In November 2006, Claman's book, "The Best Investment Advice I Ever Received" was published. Claman started at Fox Business Network on October 18, 2007, 3 days after the expiration of her non-compete contract clause with CNBC. She is currently appearing on Fox Business on the 3p and co-anchors the 4 pm show ET with David Asman. Since she joined Fox Business she has conducted interviews with global political and business leaders such as Bill Gates, Warren Buffett, JP Morgan CEO Jamie Dimon, Treasury Secretary Jack Lew, Mario Gabelli, Eric Schmidt, Steve Forbes, Sarah Palin, Jack Kemp, Robert Diamond, Richard Branson, Alan Mulally, Dennis Kozlowski, one time NYMEX Treasurer George Gero, Secretary of State Hillary Clinton; Secretary of Treasury Lawrence Summers, Paul H. O'Neill, John W. Snow, and Timothy Geithner; former Chairman of the Federal Reserve Paul Volcker; former speaker of the house Newt Gingrich; U.S. Securities and Exchange Commission Chairman Harvey Pitt and Mary Schapiro; London Mayor Boris Johnson; Israel's Finance Minister Yuval Steinitz; Israeli President Shimon Peres; and Spanish Prime Minister Jose Maria Aznar. Claman has also appeared on CBS's The Early Show and on ABC's Good Morning America and appeared twice on Comedy Central's The Daily Show with both Jon Stewart and Trevor Noah.

===Cable news show history===
====CNBC====
- Morning Call (co-anchor, 2002–2007)
- Cover to Cover (anchor, 2003–2006)
- Wake Up Call (co-anchor, 2002–2005)
- Market Watch (fill-in co-anchor, October 1998–March 1999; co-anchor, March 1999 – 2002)
- Today's Business (co-anchor, 2000–2002)
- This Morning's Business (fill-in anchor)
- Before the Bell (fill-in anchor)

====Fox Business====
- Fox Business (co-anchor, 2007–2014)
- Countdown to the Closing Bell "The Claman Countdown" (anchor, 2008–Present)
- After the Bell (co-anchor, 2008–2015)

==Personal life==
Claman resides in Edgewater, New Jersey. Claman's oldest sister Danielle is an executive for Dick Wolf Films. Her second oldest sister, Holly, is an arts and antiques appraiser. Another older sister is a Hollywood studio musician, and her younger brother is also a musician.

Claman is a member of the board of directors of the American Theatre Wing, the creator of the Tony Awards. Claman is a Tony Award voter. In December 2012, she was named one of Jewish Women International's "Woman to Watch". Claman is a Big Sister in the Big Brother/Big Sister program at the Jewish Board of Family and Children's Services of Manhattan. Claman also has raised more than $30 million for Building Homes For Heroes, a charity that builds custom homes for severely disabled soldiers returning from Iraq and Afghanistan. Claman has spoken from the stage of the United Nations' Assembly Hall and has moderated conferences at the World Economic Forum in Davos, Switzerland.
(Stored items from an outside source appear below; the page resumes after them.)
Definition alloc_one (f : Fat) (s : S) (last : option Z) : outcome (option Z * Fat * S) :=
  '(_, s) ← (match last with Some c => get_next_clus_num f s c | None => Ret (0, s) end);
  match vec_pop (vacant_clus f) with
  | Some (free_clus_id, rest) =>
      s' ← set_next_clus f s last free_clus_id;
      Ret (Some free_clus_id, with_vacant f rest, s')
  | None =>
      '(o, s1) ← get_next_free_clus f s (wrap 32 (hint f));
      match o with
      | None => Ret (None, f, s1)
      | Some free_clus_id =>
          s2 ← set_next_clus f s1 last free_clus_id;
          Ret (Some free_clus_id, with_hint f (wrap 32 (free_clus_id + 1) mod tot_ent f), s2)
      end
  end.
Fixpoint alloc_loop (alloc_num : nat) (f : Fat) (s : S) (last : option Z) : outcome (list Z * option Z * Fat * S) :=
  match alloc_num with
  | O => Ret ([], last, f, s)
  | Datatypes.S n =>
      '(o, f1, s1) ← alloc_one f s last;
      match o with
      | None => Ret ([], None, f1, s1)
      | Some c => '(l, last', f2, s2) ← alloc_loop n f1 s1 (Some c); Ret (c :: l, last', f2, s2)
      end
  end.
Definition alloc (f : Fat) (s : S) (alloc_num : nat) (last : option Z) : outcome (list Z * Fat * S) :=
  '(l, last', f1, s1) ← alloc_loop alloc_num f s last;
  s2 ← set_next_clus f1 s1 last' EOC;
  Ret (l, f1, s2).

Fixpoint free_loop (f : Fat) (s : S) (cluster_list : list Z) : outcome (Fat * S) :=
  match cluster_list with
  | [] => Ret (f, s)
  | c :: r =>
      s1 ← set_next_clus f s (Some c) FAT_ENTRY_FREE;
      free_loop (if Z.of_nat (length (vacant_clus f)) <? VACANT_CLUS_CACHE_SIZE then with_vacant f (vacant_clus f ++ [c]) else f) s1 r
  end.
Definition free (f : Fat) (s : S) (cluster_list : list Z) (last : option Z) : outcome (Fat * S) :=
  '(f1, s1) ← free_loop f s cluster_list;
  s2 ← set_next_clus f1 s1 last EOC;
  Ret (f1, s2).
End Operations.

(** ** The table as a function *)
Section Table.
Context {S : Type} `{!BlockStore S} {valid : Z -> Prop} {ok : S -> Prop} `{!BlockStoreOk S valid ok}.
Implicit Types (f : Fat) (s : S) (E : Z -> Z).
Lemma modify_size_grow pr e f s E diff l : disk_ok e f s E -> 0 < diff -> size f + diff + clus_size e <= 2 ^ 32 -> supply (fat e) E l ->
  Z.of_nat (length l) = total_clus e (size f + diff) - total_clus e (size f) ->
  exists e' f' s' E', modify_size pr e f s diff false = Ret (e', f', s') /\ disk_ok e' f' s' E' /\ moved e e' /\ size f' = size f + diff /\ clus_list f' = clus_list f ++ l /\
    (forall x, 0 <= x < capacity e f -> byte e' f' s' x = byte e f s x) /\ (forall j, data j -> raw_block s' j = raw_block s j) /\
    Forall (fun c => is_free E c = true) l /\ (forall x, last (clus_list f) <> Some x -> x ∉ l -> E' x = E x) /\
    dir_hint f' = dir_hint f /\ forall l2, supply (fat e) E (l ++ l2) -> supply (fat e') E' l2.
Proof.
  intros [Hf Hg Ht Hfat Hch Hcnt Hbd] Hd Hsz Hsup Hl. pose proof Hf as [He Hcl Hs Hca [Hs1 Hs2]]. pose proof (clus_size_pos e He) as Hcs.
  pose proof (total_range e (size f) He ltac:(lia) ltac:(lia)) as R1. pose proof (total_range e (size f + diff) He ltac:(lia) ltac:(lia)) as R2.
  pose proof (ds_blocks (raw_block s)) as HB. destruct (chain_alloc_ok (ok := holding data ok (raw_block s)) (fat e) s E (clus_list f) l Hg) as (ft & s' & E' & Ea & Hp & [[Hs' Hraw] Ht'] & Hfat' & Hch' & Hfree & HE & _ & Hrest); [split; [by split|apply Ht]|done|done|done|].
  unfold modify_size. rewrite (wrap_small 32 (size f + diff)) by (unfold in_range; lia). rewrite (proj2 (Z.ltb_lt 0 diff)) by done. rewrite sub64_small by lia. replace (Z.to_nat _) with (length l) by lia.
  unfold alloc_clus. rewrite Ea. cbn [mbind outcome_bind]. eexists _, _, _, E'. split; [done|]. cbn [with_size with_clus with_fat size clus_list fat].
  assert (clusters_ok (with_fat e ft) (clus_list f ++ l)) as Hcl'. { destruct Hch' as (_ & A & B). by split. }
  assert (fs_ok (with_fat e ft)) as He' by (by apply fs_ok_place). split; [|split; [done|split; [done|split; [done|split; [|by split_and!]]]]].
  - split; cbn [size clus_list fat with_fat with_size with_clus]; [|by apply (geometry_place (fat e))|by split|done|done|rewrite length_app; change (total_clus (with_fat e ft)) with (total_clus e); lia|done].
    split; cbn [size clus_list with_size with_clus file_cache_mgr]; [done|done|done|done|]. split; [lia|]. unfold sectors. apply clusters_count; [done|lia|done|].
    rewrite length_app. change (total_clus (with_fat e ft)) with (total_clus e). lia.
  - intros x Hx. rewrite byte_fat. by apply (byte_prefix e f s (with_size (with_clus f (clus_list f ++ l)) (size f + diff)) s' l).
Qed.
(** ** What a directory holds *)

(** What no operation on the bytes changes. *)
Record kept {D} `{DirFile D} (d d' : D) : Prop := {
  ke_hint : df_hint d' = df_hint d;
  ke_dir : df_is_dir d' = df_is_dir d;
  ke_clus : df_clus_size d' = df_clus_size d;
}.
Lemma dir_kept_trans {D} `{DirFile D} (d1 d2 d3 : D) : kept d1 d2 -> kept d2 d3 -> kept d1 d3.
Proof. intros [] []. split; congruence. Qed.
(** The file behaves as a byte string; [room d n] says that [n] more bytes can be added. *)
Class DirFileOk (D : Type) `{DirFile D} (ok : D -> Prop) (content : D -> list Z) (room : D -> Z -> Prop) := {
  dl_size : forall d, ok d -> df_size d = Z.of_nat (length (content d)) /\ df_size d < 2 ^ 31 /\ 32 <= df_clus_size d < 2 ^ 31 /\ (32 | df_clus_size d) /\ Forall byte_ok (content d);
  dl_read : forall d off buf, ok d -> 0 <= off -> off + Z.of_nat (length buf) < 2 ^ 64 -> let n := Z.max 0 (Z.min (Z.of_nat (length buf)) (df_size d - off)) in
    exists d', df_read d off buf = Ret (n, set_bytes buf 0 (get_bytes (content d) off n), d') /\ ok d' /\ content d' = content d /\ kept d d' /\ (forall m, room d m -> room d' m);
  dl_write : forall d off buf, ok d -> 0 <= off -> off + Z.of_nat (length buf) <= df_size d -> Forall byte_ok buf ->
    exists d', df_write d off buf = Ret (Z.of_nat (length buf), d') /\ ok d' /\ content d' = set_bytes (content d) off buf /\ kept d d' /\ (forall m, room d m -> room d' m);
  dl_hint : forall d h, ok d -> let d' := df_set_hint d h in ok d' /\ content d' = content d /\ df_hint d' = h /\ df_is_dir d' = df_is_dir d /\ df_clus_size d' = df_clus_size d /\ (forall m, room d m -> room d' m);
  dl_grow : forall d n, ok d -> 0 < n -> room d n -> exists d' r, df_modify_size d n = Ret d' /\ ok d' /\ content d' = content d ++ r /\ Z.of_nat (length r) = n /\ kept d d' /\ (forall m, 0 <= m -> room d (n + m) -> room d' m);
  dl_cut : forall d n, ok d -> n <= 0 -> 0 <= df_size d + n -> exists d', df_modify_size d n = Ret d' /\ ok d' /\ content d' = take (Z.to_nat (df_size d + n)) (content d) /\ kept d d';
  dl_room : forall d m m', ok d -> room d m -> 0 <= m' <= m -> room d m';
}.

(** A file's entries, or the place of a removed entry. *)
Inductive group : Type := Gap (e : list Z) | Item (longs : list (list Z)) (short : list Z).
Definition flat (g : group) : list (list Z) := match g with Gap e => [e] | Item l s => l ++ [s] end.
(** The name a file is found under. *)
Definition group_name (longs : list (list Z)) (short : list Z) : str :=
  match foldl (fun n e => FATDirEnt.get_name e ++ n) [] longs with [] => FATDirEnt.get_name short | n => n end.
Definition long_ok (n i : nat) (e : list Z) : Prop :=
  FATDirEnt.unused e = false /\ FATDirEnt.is_long e = true /\ FATDirEnt.is_last_long_dir_ent e = (i =? 0)%nat /\ FATDirEnt.ord e = Z.of_nat (n - i).
Definition group_ok (g : group) : Prop :=
  match g with
  | Gap e => FATDirEnt.unused_not_last e = true
  | Item l s => (forall i e, l !! i = Some e -> long_ok (length l) i e) /\ (length l < 64)%nat /\ FATDirEnt.unused s = false /\ FATDirEnt.is_long s = false
  end.
(** The files of a directory, with the index of their short entries, the first entry being number [k]. *)
Fixpoint listing (k : nat) (gs : list group) : list (str * list Z * nat) :=
  match gs with
  | [] => []
  | Gap _ :: gs => listing (S k) gs
  | Item l s :: gs => (group_name l s, s, (k + length l)%nat) :: listing (k + length l + 1) gs
  end.

Section Directory.
Context {D : Type} `{!DirFile D} {ok : D -> Prop} {content : D -> list Z} {room : D -> Z -> Prop} `{!DirFileOk D ok content room}.
Implicit Types (d : D) (es : list (list Z)).

Record same d d' : Prop := {
  sa_ok : ok d';
  sa_content : content d' = content d;
  sa_kept : kept d d';
  sa_room : forall m, room d m -> room d' m;
}.
Lemma same_refl d : ok d -> same d d.
Proof. by repeat split. Qed.
Lemma same_trans d1 d2 d3 : same d1 d2 -> same d2 d3 -> same d1 d3.
Proof. intros [] []. split; [done|congruence|by eapply dir_kept_trans|auto]. Qed.
Definition entries d es : Prop := ok d /\ content d = concat es /\ Forall (fun e => length e = 32%nat) es.
Lemma entries_same d d' es : entries d es -> same d d' -> entries d' es.
Proof. intros (_ & E & L) [H1 H2 _ _]. split; [done|]. by rewrite H2. Qed.

Lemma concat_length es : Forall (fun e : list Z => length e = 32%nat) es -> length (concat es) = (32 * length es)%nat.
Proof. induction 1 as [|e es He Hes IH]; [done|]. cbn [concat length]. rewrite length_app, He, IH. lia. Qed.
Lemma entries_size d es : entries d es -> df_size d = 32 * Z.of_nat (length es) /\ 32 * Z.of_nat (length es) < 2 ^ 31.
Proof. intros (Hok & E & L). destruct (dl_size d Hok) as (H1 & H2 & _). rewrite H1, E, concat_length in * by done. lia. Qed.
Lemma concat_split es k e : es !! k = Some e -> concat es = concat (take k es) ++ e ++ concat (drop (S k) es).
Proof. intros H. rewrite <- (take_drop_middle es k e H) at 1. by rewrite concat_app. Qed.
Lemma concat_take es k : Forall (fun e : list Z => length e = 32%nat) es -> (k <= length es)%nat -> length (concat (take k es)) = (32 * k)%nat.
Proof. intros H Hk. rewrite concat_length by (by apply Forall_take). rewrite length_take. lia. Qed.
Lemma concat_get es k e : Forall (fun e : list Z => length e = 32%nat) es -> es !! k = Some e -> get_bytes (concat es) (32 * Z.of_nat k) 32 = e.
Proof.
  intros Hl Hk. rewrite (concat_split es k e Hk). apply get_bytes_mid; [rewrite concat_take by (done || apply Nat.lt_le_incl; by eapply lookup_lt_Some); lia|]. by rewrite (Forall_lookup_1 _ _ _ _ Hl Hk).
Qed.
Lemma concat_set es k e e' : Forall (fun e : list Z => length e = 32%nat) es -> es !! k = Some e -> length e' = 32%nat -> set_bytes (concat es) (32 * Z.of_nat k) e' = concat (<[k := e']> es).
Proof.
  intros Hl Hk He'. pose proof (lookup_lt_Some _ _ _ Hk) as Hlt. pose proof (Forall_lookup_1 _ _ _ _ Hl Hk) as He. cbn in He. rewrite (concat_split (<[k:=e']> es) k e') by (by apply list_lookup_insert_eq).
  rewrite take_insert_ge, drop_insert_lt by lia. rewrite (concat_split es k e Hk). pose proof (concat_take es k Hl ltac:(lia)) as Lt. unfold set_bytes. rewrite take_app_length' by lia. f_equal. f_equal.
  rewrite app_assoc, drop_app_length'; [done|]. rewrite length_app, Lt, He, He'. lia.
Qed.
Despite having been born with mild scoliosis, Claman is an avid runner who completed the New York City Marathon in 2005 and she completed her first Triathlon in New York City in July 2009, finishing the Nautica Olympic-distance Triathlon in under 3.5 hours. She has since completed 6 more triathlons and, from her triathlon competitions alone, has raised more than $500,000 for Building Homes For Heroes. She is also a skier. In 2006 and 2007, Claman participated in the Jerry Ford Celebrity Cup Ski Race in Vail, Colorado sponsored by the Vail Valley Foundation charity. In 2007, Claman's ski team made the race finals.

In February 2025, it was reported that Claman and her husband of 24 years, MSNBC managing editor Jeff Kepnes quietly divorced after 24 years of marriage.